U.S. v. Thind, in which an all-white group of Supreme Court Justices explained that the founders intended to only admit "white persons" to citizenship. Lest the Court be accused of judicial activism, in the following year an all-white Congress passed the National Origins Quota Act (1924) that made it illegal for "aliens ineligible for citizenship" to immigrate to the United States, even as temporary laborers.
OK, I could go on, but I want to get back to Texas, a state that might be on the brink of going Democratic (Hat tip to conservative Christian blogger.). Because the stand that Hutchinson and Cornyn are taking is not unrelated to their life experience as white politicians who know that white people can't win in Texas with only white votes. They know that bashing prominent Hispanic professionals who have pulled themselves up from poverty through hard work and sacrifice doesn't pay dividends. If you look at the most recent Texas Census, you will see that a whopping 36% of Texans identify as of Hispanic or Latino, as opposed to 15.1% nationwide. But this doesn't actually tell the whole story, since a fair number of other people of Hispanic descent (many of whom don't even like the term Hispanic since it collapses many histories into a hybrid, pseudo-racial box) are checking other boxes, including "white."
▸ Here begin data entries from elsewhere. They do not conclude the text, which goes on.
(** [list_lt] is the lexicographic order. *)
Lemma list_lt_lex (a b : list Z) : list_lt a b = true <-> lex_lt a b.
Proof.
  unfold lex_lt. split.
  - revert b; induction a as [|x a IH]; intros [|y b]; simpl; try easy.
    + intros _. left. exists y, b. reflexivity.
    + destruct (x =? y) eqn:E.
      * apply Z.eqb_eq in E. subst y. intro H.
        destruct (IH _ H) as [(c & cs & ->)|(p & u & v & a' & b' & -> & -> & Huv)].
        -- left. exists c, cs. reflexivity.
        -- right. exists (x :: p), u, v, a', b'. auto.
      * intro H. apply Z.ltb_lt in H.
        right. exists [], x, y, a, b. auto.
  - intros [(c & cs & ->)|(p & u & v & a' & b' & -> & -> & Huv)].
    + induction a as [|x a IH]; simpl; [reflexivity|].
      now rewrite Z.eqb_refl.
    + induction p as [|x p IH]; simpl.
      * replace (u =? v) with false by (symmetry; apply Z.eqb_neq; lia).
        apply Z.ltb_lt. assumption.
      * now rewrite Z.eqb_refl.
Qed.

(** The sort key is the concatenation of the code units of the
    characters. *)
Lemma utf16_sort_key_units (s : str) :
  _utf16_sort_key s = flat_map utf16_units s.
Proof.
  induction s as [|c s IH]; [reflexivity|].
  simpl. unfold utf16_units at 1.
  destruct (c <? 65536); simpl; rewrite IH; [reflexivity|].
  rewrite Z.shiftr_div_pow2 by lia.
  change 1023 with (Z.ones 10). rewrite Z.land_ones by lia.
  reflexivity.
Qed.

(** The code units of a scalar value: itself, or a high and a low surrogate
    from which the value is recovered. *)
Lemma utf16_units_cases (v : Z) :
  scalar_value v ->
  (v < 0x10000 /\ utf16_units v = [v])
  \/ (exists hi lo,
        utf16_units v = [hi; lo]
        /\ 0xD800 <= hi <= 0xDBFF /\ 0xDC00 <= lo <= 0xDFFF
        /\ v = 0x10000 + (hi - 0xD800) * 1024 + (lo - 0xDC00)).
Proof.
  unfold scalar_value, utf16_units. intro H.
  destruct (Z.ltb_spec v 65536) as [E|E]; [left; auto|right].
  eexists. eexists. split; [reflexivity|].
  pose proof (Z.div_pos (v - 65536) 1024 ltac:(lia) ltac:(lia)).
  assert ((v - 65536) / 1024 < 1024) by (apply Z.div_lt_upper_bound; lia).
  pose proof (Z.mod_pos_bound (v - 65536) 1024 ltac:(lia)).
  pose proof (Z.div_mod (v - 65536) 1024 ltac:(lia)).
  lia.
Qed.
I'm not saying that Hutchison and Cornyn aren't principled. But mightn't their principles also be related to life experience, as opposed to having been pushed from the womb without a racist bone in their bodies? And whatever personal qualities they may be bringing to this -- whether it is fairness, professionalism, honesty -- they are bringing a cold hard fact to the table as well. Attacks on Sonia Sotomayor will be perceived, even by the most conservative Hispanic voters, as racist -- because they are. Whether you agree with the idea that one's life experiences are a path to empathy and knowledge or not, the truth is that she also took that other path to knowledge: Princeton summa cum laude (in history, no less); and Yale Law Review. And it is when facts like this are being disregarded in favor of creating a hullabaloo about a comment made outside the court room that conservative women and conservative Hispanics tend to smell a rat. Because even though some of us are conservative and some of us are not, none of us was born yesterday, Newt.
To weigh the overwhelming evidence of Sotomayor's scholarly excellence against her willingness to identify publicly as a Latina woman (as opposed to, say, a white man's objective brain in a Latina woman's body?) and find that the latter trumps the former is nothing but racism.
And the Senate delegation from the Lone Star State knows it.